* [Task instructions]: Transcribe each entry so that nothing differs from the original.

[Collected data]

----------------------------------------

(** * ContractorPro / FormTool.py: the document store

    A shallow embedding of the CSV encoder ([save_document_csv]), the CSV
    decoder ([load_quote_from_csv]) and the totals computation
    ([compute_totals]) of [src/FormTool.py], with the properties the
    specification states about them, followed by the conversations that edit
    the header of a quote and reorder its sections.

    Modelling conventions.
    - A Python [float] is a binary64 number: Rocq's primitive [float].
    - A Python [str] is a [string]; a character stands for a code point up to
      U+00FF.
    - A [dict] is a [gmap] with [string] keys.
    - A CSV file is a list of rows, a row a list of text cells.
      [save_document_csv] stores the rows that [csv.writer] is given;
      [load_quote_from_csv] starts from the rows that [csv.reader] has
      returned.  The two differ for a file that is written and then read: the
      read turns a carriage return in a cell into a line feed, and raises at a
      cell of more than 131072 characters or at bytes that are not UTF-8.
      [read_rows] is that step, and [load_quote_from_csv_on_disk] the decoder
      with it.
    - The file system maps a path to the rows of the file stored there.
      Opening a file for writing succeeds: its folder exists, and the system
      accepts the path.
    - An exception is a [Raise] result; [try]/[except] is [try_except]. *)

From Stdlib Require Import ZArith Floats String Ascii List Lia.
From stdpp Require Import gmap strings list.

Local Open Scope string_scope.
Local Open Scope list_scope.
Local Open Scope Z_scope.

(** ** Exceptions *)

Inductive exn := IndexError | KeyError | ValueError | TypeError.

Inductive result (A : Type) := Ok (a : A) | Raise (e : exn).
Arguments Ok {A} a.
Arguments Raise {A} e.

#[global] Instance result_ret : MRet result := fun _ a => Ok a.
#[global] Instance result_bind : MBind result := fun _ _ f m =>
  match m with
  | Ok a => f a
  | Raise e => Raise e
  end.

Definition exn_eqb (a b : exn) : bool :=
  match a, b with
  | IndexError, IndexError | KeyError, KeyError
  | ValueError, ValueError | TypeError, TypeError => true
  | _, _ => false
  end.

(** [try: body / except (caught): handler] *)
Definition try_except {A} (body : result A) (caught : list exn) (handler : result A) : result A :=
  match body with
  | Ok a => Ok a
  | Raise e => if existsb (exn_eqb e) caught then handler else Raise e
  end.

(** [l[i]], with Python's negative indices *)
Definition getitem {A} (l : list A) (i : Z) : result A :=
  let j := if i <? 0 then i + Z.of_nat (length l) else i in
  if j <? 0 then Raise IndexError
  else match l !! Z.to_nat j with
       | Some x => Ok x
       | None => Raise IndexError
       end.

(** [d[k]] and [d.get(k, dflt)] *)
Definition dict_getitem {V} (d : gmap string V) (k : string) : result V :=
  match d !! k with
  | Some v => Ok v
  | None => Raise KeyError
  end.

Definition dict_get {V} (d : gmap string V) (k : string) (dflt : V) : V :=
  default dflt (d !! k).

(** ** Strings *)

(** Whitespace as [str.strip] sees it, among the characters up to U+00FF: tab
    to carriage return, the four separators, space, NEL and the no-break
    space. *)
Definition is_space (c : ascii) : bool :=
  let n := Z.of_N (N_of_ascii c) in
  ((9 <=? n) && (n <=? 13)) || ((28 <=? n) && (n <=? 32)) || (n =? 133) || (n =? 160).

Fixpoint lstrip (s : string) : string :=
  match s with
  | String c s' => if is_space c then lstrip s' else s
  | EmptyString => EmptyString
  end.

Fixpoint rstrip (s : string) : string :=
  match s with
  | EmptyString => EmptyString
  | String c s' =>
      match rstrip s' with
      | EmptyString => if is_space c then EmptyString else String c EmptyString
      | t => String c t
      end
  end.

Definition strip (s : string) : string := rstrip (lstrip s).

(** [s.startswith(p)] *)
Fixpoint startswith (s p : string) {struct p} : bool :=
  match p with
  | EmptyString => true
  | String a p' =>
      match s with
      | String b s' => Ascii.eqb a b && startswith s' p'
      | EmptyString => false
      end
  end.

Fixpoint endswith_sep (s : string) : bool :=
  match s with
  | EmptyString => false
  | String c EmptyString => Ascii.eqb c "/"
  | String _ s' => endswith_sep s'
  end.

(** [os.path.join(a, b)] of posixpath *)
Definition os_path_join (a b : string) : string :=
  if startswith b "/" then b
  else if (a =? "")%string || endswith_sep a then a +:+ b
  else a +:+ "/" +:+ b.

(** ** [float(s)]: the binary64 nearest to a decimal literal *)

(** Whitespace as [float] sees it around a number: tab to carriage return and
    space, and NEL and the no-break space, which are read as spaces.  The four
    separators U+001C to U+001F, which [str.strip] removes, are not among
    them. *)
Definition is_number_space (c : ascii) : bool :=
  let n := Z.of_N (N_of_ascii c) in
  ((9 <=? n) && (n <=? 13)) || (n =? 32) || (n =? 133) || (n =? 160).

Fixpoint lstrip_number (s : string) : string :=
  match s with
  | String c s' => if is_number_space c then lstrip_number s' else s
  | EmptyString => EmptyString
  end.

Fixpoint rstrip_number (s : string) : string :=
  match s with
  | EmptyString => EmptyString
  | String c s' =>
      match rstrip_number s' with
      | EmptyString => if is_number_space c then EmptyString else String c EmptyString
      | t => String c t
      end
  end.

Definition strip_number (s : string) : string := rstrip_number (lstrip_number s).

Definition is_digit (c : ascii) : bool :=
  let n := Z.of_N (N_of_ascii c) in (48 <=? n) && (n <=? 57).

Definition digit_val (c : ascii) : Z := Z.of_N (N_of_ascii c) - 48.

(** Underscores may only stand between two digits; they are dropped. *)
Fixpoint drop_underscores (prev : ascii) (s : string) : option string :=
  match s with
  | EmptyString => if Ascii.eqb prev "_" then None else Some EmptyString
  | String c s' =>
      if Ascii.eqb c "_" then
        if is_digit prev then drop_underscores c s' else None
      else if Ascii.eqb prev "_" && negb (is_digit c) then None
      else String c <$> drop_underscores c s'
  end.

----------------------------------------

* [Task solution]:
(** * ContractorPro / FormTool.py: the document store

    A shallow embedding of the CSV encoder ([save_document_csv]), the CSV
    decoder ([load_quote_from_csv]) and the totals computation
    ([compute_totals]) of [src/FormTool.py], with the properties the
    specification states about them, followed by the conversations that edit
    the header of a quote and reorder its sections.

    Modelling conventions.
    - A Python [float] is a binary64 number: Rocq's primitive [float].
    - A Python [str] is a [string]; a character stands for a code point up to
      U+00FF.
    - A [dict] is a [gmap] with [string] keys.
    - A CSV file is a list of rows, a row a list of text cells.
      [save_document_csv] stores the rows that [csv.writer] is given;
      [load_quote_from_csv] starts from the rows that [csv.reader] has
      returned.  The two differ for a file that is written and then read: the
      read turns a carriage return in a cell into a line feed, and raises at a
      cell of more than 131072 characters or at bytes that are not UTF-8.
      [read_rows] is that step, and [load_quote_from_csv_on_disk] the decoder
      with it.
    - The file system maps a path to the rows of the file stored there.
      Opening a file for writing succeeds: its folder exists, and the system
      accepts the path.
    - An exception is a [Raise] result; [try]/[except] is [try_except]. *)

From Stdlib Require Import ZArith Floats String Ascii List Lia.
From stdpp Require Import gmap strings list.

Local Open Scope string_scope.
Local Open Scope list_scope.
Local Open Scope Z_scope.

(** ** Exceptions *)

Inductive exn := IndexError | KeyError | ValueError | TypeError.

Inductive result (A : Type) := Ok (a : A) | Raise (e : exn).
Arguments Ok {A} a.
Arguments Raise {A} e.

#[global] Instance result_ret : MRet result := fun _ a => Ok a.
#[global] Instance result_bind : MBind result := fun _ _ f m =>
  match m with
  | Ok a => f a
  | Raise e => Raise e
  end.

Definition exn_eqb (a b : exn) : bool :=
  match a, b with
  | IndexError, IndexError | KeyError, KeyError
  | ValueError, ValueError | TypeError, TypeError => true
  | _, _ => false
  end.

(** [try: body / except (caught): handler] *)
Definition try_except {A} (body : result A) (caught : list exn) (handler : result A) : result A :=
  match body with
  | Ok a => Ok a
  | Raise e => if existsb (exn_eqb e) caught then handler else Raise e
  end.

(** [l[i]], with Python's negative indices *)
Definition getitem {A} (l : list A) (i : Z) : result A :=
  let j := if i <? 0 then i + Z.of_nat (length l) else i in
  if j <? 0 then Raise IndexError
  else match l !! Z.to_nat j with
       | Some x => Ok x
       | None => Raise IndexError
       end.

(** [d[k]] and [d.get(k, dflt)] *)
Definition dict_getitem {V} (d : gmap string V) (k : string) : result V :=
  match d !! k with
  | Some v => Ok v
  | None => Raise KeyError
  end.

Definition dict_get {V} (d : gmap string V) (k : string) (dflt : V) : V :=
  default dflt (d !! k).

(** ** Strings *)

(** Whitespace as [str.strip] sees it, among the characters up to U+00FF: tab
    to carriage return, the four separators, space, NEL and the no-break
    space. *)
Definition is_space (c : ascii) : bool :=
  let n := Z.of_N (N_of_ascii c) in
  ((9 <=? n) && (n <=? 13)) || ((28 <=? n) && (n <=? 32)) || (n =? 133) || (n =? 160).

Fixpoint lstrip (s : string) : string :=
  match s with
  | String c s' => if is_space c then lstrip s' else s
  | EmptyString => EmptyString
  end.

Fixpoint rstrip (s : string) : string :=
  match s with
  | EmptyString => EmptyString
  | String c s' =>
      match rstrip s' with
      | EmptyString => if is_space c then EmptyString else String c EmptyString
      | t => String c t
      end
  end.

Definition strip (s : string) : string := rstrip (lstrip s).

(** [s.startswith(p)] *)
Fixpoint startswith (s p : string) {struct p} : bool :=
  match p with
  | EmptyString => true
  | String a p' =>
      match s with
      | String b s' => Ascii.eqb a b && startswith s' p'
      | EmptyString => false
      end
  end.

Fixpoint endswith_sep (s : string) : bool :=
  match s with
  | EmptyString => false
  | String c EmptyString => Ascii.eqb c "/"
  | String _ s' => endswith_sep s'
  end.

(** [os.path.join(a, b)] of posixpath *)
Definition os_path_join (a b : string) : string :=
  if startswith b "/" then b
  else if (a =? "")%string || endswith_sep a then a +:+ b
  else a +:+ "/" +:+ b.

(** ** [float(s)]: the binary64 nearest to a decimal literal *)

(** Whitespace as [float] sees it around a number: tab to carriage return and
    space, and NEL and the no-break space, which are read as spaces.  The four
    separators U+001C to U+001F, which [str.strip] removes, are not among
    them. *)
Definition is_number_space (c : ascii) : bool :=
  let n := Z.of_N (N_of_ascii c) in
  ((9 <=? n) && (n <=? 13)) || (n =? 32) || (n =? 133) || (n =? 160).

Fixpoint lstrip_number (s : string) : string :=
  match s with
  | String c s' => if is_number_space c then lstrip_number s' else s
  | EmptyString => EmptyString
  end.

Fixpoint rstrip_number (s : string) : string :=
  match s with
  | EmptyString => EmptyString
  | String c s' =>
      match rstrip_number s' with
      | EmptyString => if is_number_space c then EmptyString else String c EmptyString
      | t => String c t
      end
  end.

Definition strip_number (s : string) : string := rstrip_number (lstrip_number s).

Definition is_digit (c : ascii) : bool :=
  let n := Z.of_N (N_of_ascii c) in (48 <=? n) && (n <=? 57).

Definition digit_val (c : ascii) : Z := Z.of_N (N_of_ascii c) - 48.

(** Underscores may only stand between two digits; they are dropped. *)
Fixpoint drop_underscores (prev : ascii) (s : string) : option string :=
  match s with
  | EmptyString => if Ascii.eqb prev "_" then None else Some EmptyString
  | String c s' =>
      if Ascii.eqb c "_" then
        if is_digit prev then drop_underscores c s' else None
      else if Ascii.eqb prev "_" && negb (is_digit c) then None
      else String c <$> drop_underscores c s'
  end.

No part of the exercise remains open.